• _Stored data entries_:
○ ○ ○ ○ ○ ○ ○

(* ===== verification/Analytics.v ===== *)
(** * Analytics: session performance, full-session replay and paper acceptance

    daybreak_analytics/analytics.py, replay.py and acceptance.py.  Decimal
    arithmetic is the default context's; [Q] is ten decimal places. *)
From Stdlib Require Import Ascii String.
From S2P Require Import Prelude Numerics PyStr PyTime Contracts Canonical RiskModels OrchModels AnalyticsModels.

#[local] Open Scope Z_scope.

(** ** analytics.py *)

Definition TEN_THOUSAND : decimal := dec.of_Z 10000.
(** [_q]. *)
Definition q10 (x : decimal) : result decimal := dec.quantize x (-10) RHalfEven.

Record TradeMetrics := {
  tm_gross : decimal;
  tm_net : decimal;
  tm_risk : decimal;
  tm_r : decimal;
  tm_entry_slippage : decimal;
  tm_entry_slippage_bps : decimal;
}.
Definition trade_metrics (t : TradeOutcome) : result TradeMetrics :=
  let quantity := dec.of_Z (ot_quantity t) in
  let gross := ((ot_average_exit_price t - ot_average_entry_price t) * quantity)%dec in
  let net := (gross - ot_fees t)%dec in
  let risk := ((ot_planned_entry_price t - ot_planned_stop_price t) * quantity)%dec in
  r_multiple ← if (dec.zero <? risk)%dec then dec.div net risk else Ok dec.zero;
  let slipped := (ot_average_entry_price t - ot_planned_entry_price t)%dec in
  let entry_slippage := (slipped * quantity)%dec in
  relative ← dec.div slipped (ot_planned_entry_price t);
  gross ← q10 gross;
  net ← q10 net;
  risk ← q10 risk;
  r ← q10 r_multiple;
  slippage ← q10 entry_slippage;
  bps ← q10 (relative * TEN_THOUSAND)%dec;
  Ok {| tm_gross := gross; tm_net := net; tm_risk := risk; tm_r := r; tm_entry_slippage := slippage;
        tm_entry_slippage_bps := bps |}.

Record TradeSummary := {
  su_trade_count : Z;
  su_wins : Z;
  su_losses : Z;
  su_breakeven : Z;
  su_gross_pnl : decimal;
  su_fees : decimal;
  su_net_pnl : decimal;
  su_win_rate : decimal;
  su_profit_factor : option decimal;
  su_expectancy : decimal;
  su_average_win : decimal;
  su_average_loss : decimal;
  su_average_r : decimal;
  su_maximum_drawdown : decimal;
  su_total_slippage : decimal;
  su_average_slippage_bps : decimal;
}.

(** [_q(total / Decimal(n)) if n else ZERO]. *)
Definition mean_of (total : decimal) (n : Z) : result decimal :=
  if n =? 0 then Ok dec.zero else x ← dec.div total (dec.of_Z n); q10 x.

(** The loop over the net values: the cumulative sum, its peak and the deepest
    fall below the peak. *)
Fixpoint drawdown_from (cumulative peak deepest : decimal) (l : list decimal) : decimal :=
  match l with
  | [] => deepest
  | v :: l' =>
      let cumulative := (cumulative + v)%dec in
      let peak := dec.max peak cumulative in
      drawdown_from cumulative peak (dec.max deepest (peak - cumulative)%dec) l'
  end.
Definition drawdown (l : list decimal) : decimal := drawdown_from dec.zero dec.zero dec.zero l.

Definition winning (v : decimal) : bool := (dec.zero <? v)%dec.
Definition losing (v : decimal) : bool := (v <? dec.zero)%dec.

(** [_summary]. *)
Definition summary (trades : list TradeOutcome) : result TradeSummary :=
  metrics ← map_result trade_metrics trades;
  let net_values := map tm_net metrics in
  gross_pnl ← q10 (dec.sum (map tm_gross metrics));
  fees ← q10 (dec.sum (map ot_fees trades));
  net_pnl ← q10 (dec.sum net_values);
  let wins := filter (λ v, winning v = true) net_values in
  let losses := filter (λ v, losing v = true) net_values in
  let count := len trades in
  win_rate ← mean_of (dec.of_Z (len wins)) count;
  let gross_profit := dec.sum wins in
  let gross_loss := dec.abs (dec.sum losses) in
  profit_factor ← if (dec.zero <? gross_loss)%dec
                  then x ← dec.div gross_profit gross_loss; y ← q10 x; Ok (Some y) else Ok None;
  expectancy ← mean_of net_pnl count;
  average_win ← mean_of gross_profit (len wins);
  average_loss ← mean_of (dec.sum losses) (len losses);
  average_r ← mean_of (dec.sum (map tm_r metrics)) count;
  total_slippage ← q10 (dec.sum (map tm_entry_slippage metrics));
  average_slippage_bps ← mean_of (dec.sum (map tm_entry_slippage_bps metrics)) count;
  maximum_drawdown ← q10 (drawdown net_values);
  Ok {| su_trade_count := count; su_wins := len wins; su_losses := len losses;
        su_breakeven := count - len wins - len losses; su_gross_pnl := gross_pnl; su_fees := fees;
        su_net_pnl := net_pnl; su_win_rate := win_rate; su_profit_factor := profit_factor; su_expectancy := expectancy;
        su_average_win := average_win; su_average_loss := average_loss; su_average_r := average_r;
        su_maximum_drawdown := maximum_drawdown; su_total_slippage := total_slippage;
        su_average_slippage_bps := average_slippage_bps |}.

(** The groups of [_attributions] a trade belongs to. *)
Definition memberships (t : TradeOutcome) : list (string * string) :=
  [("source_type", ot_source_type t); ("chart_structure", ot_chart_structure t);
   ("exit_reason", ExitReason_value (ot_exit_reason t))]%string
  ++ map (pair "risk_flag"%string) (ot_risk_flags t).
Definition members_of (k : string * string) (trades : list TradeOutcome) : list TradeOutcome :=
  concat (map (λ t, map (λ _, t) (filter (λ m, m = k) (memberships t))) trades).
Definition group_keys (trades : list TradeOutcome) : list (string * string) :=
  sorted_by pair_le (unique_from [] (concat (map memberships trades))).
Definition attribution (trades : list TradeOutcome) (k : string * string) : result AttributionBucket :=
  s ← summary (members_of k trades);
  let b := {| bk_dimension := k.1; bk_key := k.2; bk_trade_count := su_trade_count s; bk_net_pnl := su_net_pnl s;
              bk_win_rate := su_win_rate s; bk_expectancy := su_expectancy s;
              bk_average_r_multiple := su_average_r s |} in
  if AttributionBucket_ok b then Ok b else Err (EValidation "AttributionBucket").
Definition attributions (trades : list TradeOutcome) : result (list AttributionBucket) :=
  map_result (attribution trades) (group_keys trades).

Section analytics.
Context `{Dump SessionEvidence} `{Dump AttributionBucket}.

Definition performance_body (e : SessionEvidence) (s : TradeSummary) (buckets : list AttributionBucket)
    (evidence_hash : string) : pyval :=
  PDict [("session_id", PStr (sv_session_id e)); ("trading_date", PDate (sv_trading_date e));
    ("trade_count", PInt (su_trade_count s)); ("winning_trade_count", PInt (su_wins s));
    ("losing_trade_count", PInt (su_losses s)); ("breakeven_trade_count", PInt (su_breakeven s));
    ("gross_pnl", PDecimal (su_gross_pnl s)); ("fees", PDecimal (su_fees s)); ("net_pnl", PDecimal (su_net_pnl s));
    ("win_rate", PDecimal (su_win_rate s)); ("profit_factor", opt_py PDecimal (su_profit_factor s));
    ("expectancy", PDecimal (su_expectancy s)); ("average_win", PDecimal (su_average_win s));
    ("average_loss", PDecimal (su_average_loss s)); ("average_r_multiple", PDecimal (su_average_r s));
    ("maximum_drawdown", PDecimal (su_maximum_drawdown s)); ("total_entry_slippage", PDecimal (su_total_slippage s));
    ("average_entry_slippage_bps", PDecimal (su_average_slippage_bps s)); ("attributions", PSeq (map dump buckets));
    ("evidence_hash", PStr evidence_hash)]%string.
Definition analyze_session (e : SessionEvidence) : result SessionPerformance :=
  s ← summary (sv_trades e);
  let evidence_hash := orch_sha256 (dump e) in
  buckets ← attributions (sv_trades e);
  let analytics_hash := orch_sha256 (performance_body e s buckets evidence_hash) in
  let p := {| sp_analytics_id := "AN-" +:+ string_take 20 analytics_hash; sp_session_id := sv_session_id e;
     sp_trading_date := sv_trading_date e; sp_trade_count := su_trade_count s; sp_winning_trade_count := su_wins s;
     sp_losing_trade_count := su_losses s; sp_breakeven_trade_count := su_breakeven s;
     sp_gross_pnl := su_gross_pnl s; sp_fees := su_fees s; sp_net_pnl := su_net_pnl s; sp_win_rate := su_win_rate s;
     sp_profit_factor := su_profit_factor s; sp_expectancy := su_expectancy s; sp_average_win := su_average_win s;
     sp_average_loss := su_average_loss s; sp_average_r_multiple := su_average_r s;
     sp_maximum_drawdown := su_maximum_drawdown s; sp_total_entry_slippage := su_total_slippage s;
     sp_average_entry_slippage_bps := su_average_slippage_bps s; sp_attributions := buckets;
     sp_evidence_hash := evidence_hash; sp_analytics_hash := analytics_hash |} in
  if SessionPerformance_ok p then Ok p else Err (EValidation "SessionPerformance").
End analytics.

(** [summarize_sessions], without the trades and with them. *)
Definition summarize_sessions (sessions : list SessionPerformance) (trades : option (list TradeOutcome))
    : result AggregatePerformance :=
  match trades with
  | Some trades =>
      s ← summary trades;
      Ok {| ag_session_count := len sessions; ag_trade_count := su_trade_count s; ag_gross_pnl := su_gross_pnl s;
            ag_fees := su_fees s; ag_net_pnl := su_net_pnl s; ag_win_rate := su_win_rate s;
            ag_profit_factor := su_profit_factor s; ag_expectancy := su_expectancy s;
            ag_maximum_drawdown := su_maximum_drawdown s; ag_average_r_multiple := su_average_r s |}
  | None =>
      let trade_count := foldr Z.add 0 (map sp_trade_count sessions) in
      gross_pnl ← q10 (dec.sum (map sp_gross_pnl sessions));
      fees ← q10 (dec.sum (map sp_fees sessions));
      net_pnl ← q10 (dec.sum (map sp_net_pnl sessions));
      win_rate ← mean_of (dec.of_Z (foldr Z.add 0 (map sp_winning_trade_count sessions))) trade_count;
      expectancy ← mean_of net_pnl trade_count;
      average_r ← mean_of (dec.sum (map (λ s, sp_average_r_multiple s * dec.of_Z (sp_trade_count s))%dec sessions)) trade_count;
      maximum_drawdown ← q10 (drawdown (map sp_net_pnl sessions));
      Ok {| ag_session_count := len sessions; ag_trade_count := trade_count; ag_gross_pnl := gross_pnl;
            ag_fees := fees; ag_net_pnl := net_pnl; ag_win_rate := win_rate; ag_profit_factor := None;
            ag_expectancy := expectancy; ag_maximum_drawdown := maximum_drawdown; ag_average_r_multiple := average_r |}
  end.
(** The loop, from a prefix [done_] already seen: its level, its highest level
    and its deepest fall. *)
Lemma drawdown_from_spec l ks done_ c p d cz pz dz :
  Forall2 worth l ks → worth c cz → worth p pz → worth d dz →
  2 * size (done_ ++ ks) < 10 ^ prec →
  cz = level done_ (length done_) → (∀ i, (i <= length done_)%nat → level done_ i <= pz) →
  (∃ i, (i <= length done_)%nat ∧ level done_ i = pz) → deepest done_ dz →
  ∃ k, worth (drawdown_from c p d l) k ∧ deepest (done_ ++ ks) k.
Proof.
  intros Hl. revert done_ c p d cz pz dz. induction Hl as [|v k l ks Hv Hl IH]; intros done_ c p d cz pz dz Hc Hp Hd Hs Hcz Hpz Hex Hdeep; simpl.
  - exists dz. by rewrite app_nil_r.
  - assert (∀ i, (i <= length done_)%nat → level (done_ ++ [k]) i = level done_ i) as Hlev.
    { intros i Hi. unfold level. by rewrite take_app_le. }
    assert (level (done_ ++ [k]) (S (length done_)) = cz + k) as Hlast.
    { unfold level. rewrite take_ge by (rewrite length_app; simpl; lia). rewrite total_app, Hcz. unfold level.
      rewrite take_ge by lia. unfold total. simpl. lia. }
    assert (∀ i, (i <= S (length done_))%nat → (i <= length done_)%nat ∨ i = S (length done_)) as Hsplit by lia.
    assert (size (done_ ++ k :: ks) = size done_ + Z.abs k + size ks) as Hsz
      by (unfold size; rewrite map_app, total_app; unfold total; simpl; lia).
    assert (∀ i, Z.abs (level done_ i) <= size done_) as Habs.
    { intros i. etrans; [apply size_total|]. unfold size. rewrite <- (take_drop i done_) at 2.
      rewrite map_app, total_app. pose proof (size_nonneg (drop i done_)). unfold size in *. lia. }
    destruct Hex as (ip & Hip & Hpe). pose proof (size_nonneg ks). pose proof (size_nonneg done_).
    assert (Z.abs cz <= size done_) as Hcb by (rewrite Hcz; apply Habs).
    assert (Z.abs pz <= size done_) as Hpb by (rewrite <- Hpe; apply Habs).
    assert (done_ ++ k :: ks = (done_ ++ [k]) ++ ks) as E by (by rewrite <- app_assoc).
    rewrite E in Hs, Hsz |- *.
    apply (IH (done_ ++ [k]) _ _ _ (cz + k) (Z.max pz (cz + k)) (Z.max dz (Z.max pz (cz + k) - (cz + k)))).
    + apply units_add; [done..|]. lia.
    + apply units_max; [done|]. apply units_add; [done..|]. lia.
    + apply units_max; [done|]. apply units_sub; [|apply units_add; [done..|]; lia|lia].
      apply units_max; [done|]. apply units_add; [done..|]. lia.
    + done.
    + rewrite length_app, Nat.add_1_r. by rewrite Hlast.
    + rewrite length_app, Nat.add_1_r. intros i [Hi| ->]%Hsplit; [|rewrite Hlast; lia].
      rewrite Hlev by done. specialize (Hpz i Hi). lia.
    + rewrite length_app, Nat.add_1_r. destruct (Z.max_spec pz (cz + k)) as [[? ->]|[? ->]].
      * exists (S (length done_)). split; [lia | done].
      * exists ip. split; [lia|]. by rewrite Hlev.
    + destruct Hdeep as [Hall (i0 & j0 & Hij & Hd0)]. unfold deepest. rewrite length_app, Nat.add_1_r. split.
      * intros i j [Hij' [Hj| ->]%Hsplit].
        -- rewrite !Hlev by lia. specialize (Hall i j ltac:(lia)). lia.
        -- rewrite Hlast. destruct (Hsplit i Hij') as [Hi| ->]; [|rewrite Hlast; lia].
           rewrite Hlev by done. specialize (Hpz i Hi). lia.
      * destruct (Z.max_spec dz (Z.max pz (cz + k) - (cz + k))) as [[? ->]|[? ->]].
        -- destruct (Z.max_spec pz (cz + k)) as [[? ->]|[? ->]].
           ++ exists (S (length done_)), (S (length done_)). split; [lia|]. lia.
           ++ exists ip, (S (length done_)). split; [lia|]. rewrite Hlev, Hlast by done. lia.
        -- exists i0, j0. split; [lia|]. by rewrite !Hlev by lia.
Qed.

○ ○ ○ ○ ○ ○ ○

• _WHAT YOU WILL DO_: What is asked for is an exact copy of the lines above from the one containing "metrics ← map_result trade_metrics trades;" through the one containing "total_slippage ← q10", and only those.

• _EXERCISE RESULT_:
  metrics ← map_result trade_metrics trades;
  let net_values := map tm_net metrics in
  gross_pnl ← q10 (dec.sum (map tm_gross metrics));
  fees ← q10 (dec.sum (map ot_fees trades));
  net_pnl ← q10 (dec.sum net_values);
  let wins := filter (λ v, winning v = true) net_values in
  let losses := filter (λ v, losing v = true) net_values in
  let count := len trades in
  win_rate ← mean_of (dec.of_Z (len wins)) count;
  let gross_profit := dec.sum wins in
  let gross_loss := dec.abs (dec.sum losses) in
  profit_factor ← if (dec.zero <? gross_loss)%dec
                  then x ← dec.div gross_profit gross_loss; y ← q10 x; Ok (Some y) else Ok None;
  expectancy ← mean_of net_pnl count;
  average_win ← mean_of gross_profit (len wins);
  average_loss ← mean_of (dec.sum losses) (len losses);
  average_r ← mean_of (dec.sum (map tm_r metrics)) count;
  total_slippage ← q10 (dec.sum (map tm_entry_slippage metrics));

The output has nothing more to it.